I hated tomatoes as a child. That included ketchup, pasta sauce, and pizza sauce. Luckily my tastes have changed! But if you’re kids are as picky as I was, let me introduce you to my no-tomato pasta sauce recipe. It’s a quick and easy pasta sauce recipe…with no tomatoes.
How to Make No-Tomato Pasta Sauce
* A detailed recipe with full quantities can be found in the recipe card at the bottom of this page.
Step 1: Get all your ingredients ready. Chop your onion, mince the garlic, grate the carrots, and dice your peppers.
Step 2: Add olive oil to a large saucepan over medium heat and then sauté the onion for about 5 minutes or until translucent.
Step 3: Add the minced garlic to your saucepan and sauté for 1-2 more minutes or until fragrant.
Step 4: Stir in your diced red & yellow bell peppers and the grated carrots. Continue cooking for about 5 minutes or until the vegetables begin to soften. (See our Tweaks for alternatives)
Step 5: Add the dried oregano, dried basil, salt, and black pepper. Mix well.
Step 6: Carefully add the vegetable stock and bring the entire mixture to a simmer. Continue cooking for 10-15 minutes, allowing the flavours to combine.
Step 7: Remove from heat. Blend the mixture with an immersion blender until smooth. If you prefer a chunkier sauce, you can skip this step or blend it less.
Step 8: Season with salt and pepper to taste. Plate and adorn with parmesan.
Admittedly, this sauce can be runny if you don’t blend it properly or let it simmer long enough. And…it’s not RED! Try a few of these tweaks if you’re looking to change things up.
- Add Some RED – Missing that lovely red color you usually see with the tomato based sauce? Try adding 15 oz. of beets to give it some more color!
- Where’s that Tang? – Need a little tang in that sauce? Try adding 1 Tbsp of red wine vinegar.
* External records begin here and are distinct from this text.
(** One layer of the keys of the indexer. *)
Definition write_indexer (g : state_geom) (st : kv_state) (need_kv : bool) (ranges : list (Z * Z)) (il : nat)
    : res (list write_call) :=
  match mjoin (sg_kr g !! il) with
  | Some tg =>
    if need_kv then
      d ← at_ (ks_kr st) il;
      mret ([write_i32 (tg_type tg); write_u64 (tg_row tg)] ++
            ((λ '(first, last), WriteTensor d (first * tg_row tg) ((last - first) * tg_row tg)) <$> ranges))
    else Ok []
  | None => Ok []
  end.

(** [v_state]: 2 without values, 1 when they are transposed. *)
Definition v_state (g : state_geom) : Z :=
  if bool_decide (sg_v g = []) then 2 else if sg_v_trans g then 1 else 0.

Definition layers (g : state_geom) (f : nat → res (list write_call)) : res (list write_call) :=
  calls ← mapM f (seq 0 (length (sg_k g)));
  mret (mjoin calls).

Definition write_kv_cache_data (g : state_geom) (st : kv_state) (ranges : list (Z * Z)) (seq_id : Z) (need_kv : bool)
    : res (list write_call) :=
  ks ← layers g (write_rows g st TensorK need_kv ranges);
  vs ← (if bool_decide (v_state g = 0) then layers g (write_rows g st TensorV need_kv ranges)
        else if bool_decide (v_state g = 1) then layers g (write_transposed g st need_kv ranges)
        else Ok []);
  let qnext := llama_kv_has_qnext_state_storage (ks_kv st) in
  ss ← (if qnext then layers g (write_state_rows g st seq_id) else Ok []);
  let dsa := negb (bool_decide (sg_kr g = [])) in
  krs ← (if dsa then layers g (write_indexer g st need_kv ranges) else Ok []);
  mret ([write_u32 (v_state g); write_u32 (Z.of_nat (length (sg_k g)))] ++ ks ++ vs ++
        [write_u32 (if qnext then 1 else 0)] ++ ss ++ [write_u32 (if dsa then 1 else 0)] ++ krs).

(** *** The whole state *)

Definition write_kv_cache (g : state_geom) (st : kv_state) (seq_id : Z) (need_kv : bool) : res (list write_call) :=
  let kv := ks_kv st in
  let '(cell_count, ranges) := find_ranges seq_id (kv_size kv) (kv_cells kv) 0 (kv_size kv) in
  _ ← ggml_assert (bool_decide (cell_count = foldr (λ '(first, last) n, last - first + n) 0 ranges));
  header ← (if any_compacted kv then
      if negb (llama_kv_cache_compact_state_valid kv cell_count seq_id)
      then Err (Throw "failed to save kv cache: inconsistent compacted window state")
      else Ok [write_u32 LLAMA_SWA_COMPACT_LAYOUT_MAGIC; write_u32 (kv_size_swa kv); write_u32 (live_swa kv);
               write_i32 (kv_pos_base_swa kv); write_u32 (kv_head_swa kv)]
    else Ok []);
  meta ← write_kv_cache_meta g kv ranges seq_id;
  data ← write_kv_cache_data g st ranges seq_id need_kv;
  mret (header ++ [write_u32 cell_count] ++ meta ++ data).

(** ** Reading *)

(** Computations on the state and the bytes left, which can fail. *)
Definition rd (A : Type) : Type := kv_state * bytes → res A * (kv_state * bytes).

#[global] Instance rd_ret : MRet rd := λ A a s, (Ok a, s).
#[global] Instance rd_bind : MBind rd := λ A B f m s,
  match m s with
  | (Ok a, s') => f a s'
  | (Err e, s') => (Err e, s')
  end.

Definition lift {A} (r : res A) : rd A := λ s, (r, s).
Definition get_state : rd kv_state := λ s, (Ok s.1, s).
Definition put_state (st : kv_state) : rd unit := λ s, (Ok tt, (st, s.2)).
Definition get_cache : rd llama_kv_cache := λ s, (Ok (ks_kv s.1), s).
Definition put_cache (kv : llama_kv_cache) : rd unit := λ s, (Ok tt, (with_kv s.1 kv, s.2)).

(** [llama_data_read_buffer]. *)
Definition read (n : Z) : rd bytes := λ s,
  if bool_decide (Z.of_nat (length s.2) < n) then (Err (Throw "unexpectedly reached end of buffer"), s)
  else (Ok (take (Z.to_nat n) s.2), (s.1, drop (Z.to_nat n) s.2)).

Definition read_u32 : rd Z := bs ← read 4; mret (un_le bs).
Definition read_i32 : rd Z := bs ← read 4; mret (i32 (un_le bs)).
Definition read_u64 : rd Z := bs ← read 8; mret (un_le bs).

(** *** The cells *)

(** What the state holds of a cell, before its sequences. *)
Record cell_meta := CellMeta {
  cm_pos : Z; cm_n_seq : Z; cm_token : Z; cm_qsa_pos : Z; cm_h : Z; cm_w : Z; cm_e : Z }.

Definition read_meta (g : state_geom) (qsa : bool) : rd cell_meta :=
  pos ← read_i32;
  n_seq_id ← read_u32;
  token ← (if sg_tokens g then read_i32 else mret LLAMA_TOKEN_NULL);
  if qsa : bool then
    qsa_pos ← read_i32; h ← read_i32; w ← read_i32; e ← read_i32;
    mret (CellMeta pos n_seq_id token qsa_pos h w e)
  else mret (CellMeta pos n_seq_id token 0 0 0 0).

(** A single sequence: the cells become a batch, unless one names sequences. *)
Fixpoint read_batch (g : state_geom) (qsa : bool) (n : nat) : rd (option (list cell_meta)) :=
  match n with
  | O => mret (Some [])
  | S n' =>
    m ← read_meta g qsa;
    if negb (bool_decide (cm_n_seq m = 0)) then mret None
    else
      ms ← read_batch g qsa n';
      mret ((λ l, m :: l) <$> ms)
  end.

Definition with_qsa (c : llama_kv_cell) (m : cell_meta) : llama_kv_cell :=
  Cell (c_pos c) (c_delta c) (c_src c) (c_token c) (cm_qsa_pos m) (cm_h m) (cm_w m) (cm_e m) (c_seq_id c).

Fixpoint put_qsa (ms : list cell_meta) (i : nat) (cells : list llama_kv_cell) : res (list llama_kv_cell) :=
  match ms with
  | [] => Ok cells
  | m :: ms' =>
    c ← at_ cells i;
    cells ← put cells i (with_qsa c m);
    put_qsa ms' (S i) cells
  end.

(** The checks after the slot is filled; an empty batch has no first position. *)
Definition check_slot (kv : llama_kv_cache) (positions : list Z) (dest_seq_id : Z) : res unit :=
  let count := Z.of_nat (length positions) in
  _ ← ggml_assert (bool_decide (u32 (kv_head kv + count) ≤ kv_size kv));
  first ← at_ (kv_cells kv) (Z.to_nat (kv_head kv));
  p0 ← at_ positions 0;
  _ ← ggml_assert (bool_decide (c_pos first = p0));
  last ← at_ (kv_cells kv) (Z.to_nat (u32 (kv_head kv + count - 1)));
  p1 ← at_ positions (Z.to_nat (u32 (count - 1)));
  _ ← ggml_assert (bool_decide (c_pos last = p1));
  _ ← ggml_assert (has_seq_id first dest_seq_id);
  ggml_assert (has_seq_id last dest_seq_id).

Definition seq_batch (ms : list cell_meta) (dest_seq_id : Z) : llama_batch :=
  Batch (Some (cm_token <$> ms)) (cm_pos <$> ms) ((λ _, [dest_seq_id]) <$> ms).

Definition read_seq_meta (g : state_geom) (cell_count dest_seq_id : Z) : rd bool :=
  kv ← get_cache;
  if bool_decide (kv_size kv < cell_count) then mret false
  else
    '(_, kv, _) ← lift (llama_kv_cache_seq_rm kv dest_seq_id (-1) (-1) None);
    _ ← put_cache kv;
    ms ← read_batch g (kv_qsa kv) (Z.to_nat cell_count);
    match ms with
    | None => mret false
    | Some ms =>
      '(ok, kv) ← lift (llama_kv_cache_find_slot kv (seq_batch ms dest_seq_id) LLAMA_TOKEN_NULL false);
      _ ← put_cache kv;
      if negb ok then mret false
      else
        _ ← lift (check_slot kv (cm_pos <$> ms) dest_seq_id);
        if kv_qsa kv then
          cells ← lift (put_qsa ms (Z.to_nat (kv_head kv)) (kv_cells kv));
          _ ← put_cache (with_state kv (kv_head kv) (kv_used kv) cells);
          mret true
        else mret true
    end.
- Thicken It – Too watery for you? Add 1 cup of pumpkin puree. If that’s too weird for, try another squash puree like butternut or kabocha.
I always make too much pasta sauce…on purpose. It’s even more delicious on days two and three if you ask me. Plus, I like having the leftovers as a ready-to-go lunch.
Refrigerate: Homemade pasta sauces will last 3-4 days in the fridge. Once cooked and cooled, transfer it to a glass container, and then cover. A few layers of cling will do, or a reusable lid.
Freeze: You can freeze pasta sauce for around 6 months. If you’ve got a lot, split your sauce into appropriate portions and store them in an appropriate sealed container to ensure it is well preserved when frozen. Want more help? Read this.
Reheat: The best way to defrost pasta sauce is to place it in the refrigerator overnight. Once mostly thawed, you can place your pasta sauce in a sauce pan on a low burner setting, stirring every few minutes.
Alternatively, you can place your pasta sauce directly in the microwave from frozen. You should ensure this is done on a low setting and remove it every few minutes to stir it thoroughly.